Terror a bordo: un policía anda suelto
El director de La huérfana vuelve a mostrar su pulso firme para el cine de género, esta vez con un agente de seguridad aérea en la cabina de un avión amenazado. El problema surge cuando los traumas del pasado empiezan a pesar más que la acción.
Non-Stop: Sin escalas tiene a un actor con las espaldas lo suficientemente anchas para bancarse un protagónico como Liam Neeson, quizá la sorpresa más grata del cine de acción en los últimos cinco años, rodeado aquí por un grupo de secundarios que, con plena conciencia de su condición, devuelven todas y cada una de sus paredes. Hay, también, un director con oficio y gran capacidad para naturalizar esas incoherencias propias de este tipo de películas (la señal de celular, en este caso), confiar en la potencia visual de la acción física y hacer de un avión aquello que verdaderamente es: un espacio claustrofóbico y opresivo, un mecanismo de relojería que no admite fallas. Todos elementos que a priori configurarían un muy buen thriller, pero que en este caso hacen uno que apenas aprueba raspando. ¿Por qué? Porque hay dos películas al precio de una, y la segunda borra con el codo todo lo anterior, minimizando el goce de una tensión generada con las herramientas más nobles del cine (movimientos de cámara, montaje, actuaciones convincentes) mediante la irrupción de ese virus que aqueja a nueve de cada diez películas de Hollywood, que es la justificación.
Jaume Collet-Serra (el mismo de la notable La huérfana) conoce el potencial del film y decide explotarlo con una progresión digna del cine clásico. Clasicismo al que también podría pertenecer Bill Marks (Neeson), cuyo bagaje emocional y alcoholismo lo convierten en una figura de film-noir. La consecuencia de sus penas y vicios fue la degradación laboral de policía a agente de seguridad en vuelos internacionales. En uno de esos servicios, un mensajito de texto anónimo le anuncia las malas nuevas: cada veinte minutos morirá un pasajero hasta que no depositen 150 palos verdes. ¿Volver al aeropuerto? Imposible: el pájaro metálico está sobre el Atlántico y a diez kilómetros de altura. Para colmo, abajo nadie está muy dispuesto a creerle, sobre todo después de validar que la cuenta bancaria está a nombre de... Bill. La solución está, entonces, en buscar al potencial asesino. Búsqueda en la que vale todo. Incluso ultrajar azarosamente a cualquier pasajero y sospechar de todo aquel que se anime a exhibir su celular.

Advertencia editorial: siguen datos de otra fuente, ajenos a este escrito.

Lemma instance_fail_run reason (w : IW) : exists m, instance_fail reason w = (Ok tt,
    {| iw_instance := if run_terminal (ii_state (iw_instance w)) then iw_instance w else
         ii_set run_FAILED (ii_initialized (iw_instance w)) (Some reason) (ii_seen (iw_instance w))
         (ii_context (iw_instance w)) (iw_instance w); iw_metrics := m |}).
Proof.
  unfold instance_fail, bind, gets. destruct (run_terminal _) eqn:Hs.
  - exists (iw_metrics w). by destruct w.
  - unfold move_to, bind, gets, lift. rewrite (run_fail_allowed _ Hs). simpl. eexists. reflexivity.
Qed.

(** A callback only changes the context. *)
Lemma run_callback_run m (w : IW) : exists c, run_callback m w = (fst (m (ii_context (iw_instance w))),
  {| iw_instance := ii_set (ii_state (iw_instance w)) (ii_initialized (iw_instance w))
       (ii_fail_reason (iw_instance w)) (ii_seen (iw_instance w)) c (iw_instance w); iw_metrics := iw_metrics w |}) /\
  c = snd (m (ii_context (iw_instance w))).
Proof. unfold run_callback, zoom. destruct (m _) as [r c]. by exists c. Qed.

(** The guarded callback of an event: whether it returned, and the instance. *)
Lemma event_callback_run e (w : IW) : ii_state (iw_instance w) = run_RUNNING -> exists ok i m,
  try_except (run_callback (event_callback (ii_strategy (iw_instance w)) e) ;* ret true)
    (fun exc => Some (instance_fail (exn_msg exc) ;* ret false)) w = (Ok ok, {| iw_instance := i; iw_metrics := m |}) /\
  same_instance (iw_instance w) i /\ ii_seen i = ii_seen (iw_instance w) /\
  ii_state i = (if ok then run_RUNNING else run_FAILED).
Proof.
  intros Hs. unfold try_except, bind.
  destruct (run_callback_run (event_callback (ii_strategy (iw_instance w)) e) w) as (c & -> & _).
  destruct (fst _) as [[]|x].
  - eexists true, _, _. split; [reflexivity|]. split_and!; done.
  - match goal with |- context [instance_fail ?r ?w0] => destruct (instance_fail_run r w0) as [m ->] end.
    simpl. rewrite Hs. eexists false, _, _. split; [reflexivity|]. split_and!; done.
Qed.

(** One event: refused unless the instance is running; a fault fails it; else
    the accepted signals are traceable and new. *)
Lemma on_event_spec e (w : IW) r w' : on_event e w = (r, w') -> table_ok (ii_seen (iw_instance w)) ->
  same_instance (iw_instance w) (iw_instance w') /\ table_ok (ii_seen (iw_instance w')) /\
  (ii_state (iw_instance w) <> run_RUNNING -> w' = w /\ exists msg, r = raise LifecycleError msg) /\
  (ii_state (iw_instance w) = run_RUNNING ->
     ii_state (iw_instance w') = run_RUNNING \/ r = Ok [] /\ ii_state (iw_instance w') = run_FAILED) /\
  match r with
  | Ok out =>
      ii_state (iw_instance w) = run_RUNNING /\
      Forall (traceable (ii_identity (iw_instance w)) (ii_allowed_instruments (iw_instance w)) (event_time e)) out /\
      ((List.length (ii_seen (iw_instance w)) + List.length out <= dedup_maxsize)%nat ->
       (ii_seen (iw_instance w') ≡ₚ
          ii_seen (iw_instance w) ++ ((fun s => signal_dedup_key s (event_time e)) <$> out)))
  | Err _ => True
  end.
Proof.
  unfold on_event. unfold bind at 1, gets. intros E Ht. unfold raise_if in E.
  case_bool_decide as Hs; simpl negb in E; cbv iota in E.
  2: { injection E as <- <-. split_and!; try done. intros _. split; [done|]. by eexists. }
  unfold bind at 1, lift in E. cbv beta iota zeta in E.
  destruct (event_callback_run e w Hs) as (ok & i & m & Hcb & Hsame & Hseen & Hst).
  unfold bind at 1 in E. rewrite Hcb in E. unfold bind at 1, iw_inc, modify in E.
  destruct ok.
  - unfold bind at 1, gets in E. cbn [iw_instance iw_metrics] in E.
    destruct Hsame as (S1 & S2 & S3).
    apply bind_run in E as [(x & E & ->)|(out & w1 & E & E1)];
      apply accept_emitted_spec in E as (seen & H1 & H2 & H3); cbn [iw_instance] in *; try by rewrite Hseen.
    + rewrite H1. split_and!; try done. intros _. left. by rewrite <- Hst.
    + unfold bind, iw_update, modify, ret in E1. injection E1 as <- <-. cbn [iw_instance]. rewrite H1.
      destruct H3 as (_ & H3 & H4). rewrite Hseen in H4. rewrite S1, S2 in H3.
      split_and!; try done. intros _. left. by rewrite <- Hst.
  - injection E as <- <-. cbn [iw_instance]. split_and!; try done.
    + by rewrite Hseen.
    + intros _. right. by rewrite <- Hst.
    + intros _. by rewrite Hseen, fmap_nil, app_nil_r.
Qed.

(** ** Lifecycle operations *)

(** Lifecycle operations keep the identity and the table, and a failed or
    stopped instance stays as it is. *)
Definition moves (i i' : StrategyInstance St) : Prop :=
  same_instance i i' /\ ii_seen i' = ii_seen i /\ (run_terminal (ii_state i) = true -> ii_state i' = ii_state i).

El maltrato está amparado en el procedimiento de una institución policial regida por una doctrina cocinada al calor de la paranoia post 11 de septiembre. Collet-Serra conoce las coordenadas del paradigma del terrorismo ubicuo, pero jamás recarga las tintas sobre ellas. Por el contrario, elige exhibirlas desde sus consecuencias prácticas y cotidianas (la violencia como primer recurso) y no desde la ideología parlamentada. Hasta que, vaya uno a saber por qué, en la última media hora el director y sus guionistas cambian de idea. La solidez y claridad conceptual del film se empantanan cuando lo subrepticio emerge con la forma de elemento motivacional. Porque aquí nadie puede actuar de una determinada forma porque sí. Y sucede que Bill no se debe sólo a su oficio y formación, sino que el guión le suma uno de esos traumas familiares que tanto le gustan a Hollywood. Incluso los mismos pasajeros que sufrieron su prepotencia durante una hora y pico lo entenderán. Su compañera de asiento (Julianne Moore) devendrá de compinche a sospechosa en un segundo y volverá a su condición inicial después de confesar otro pasado tormentoso. Ni hablar de lo que queda para el desenlace. Pero eso ya es otra historia... y otra película.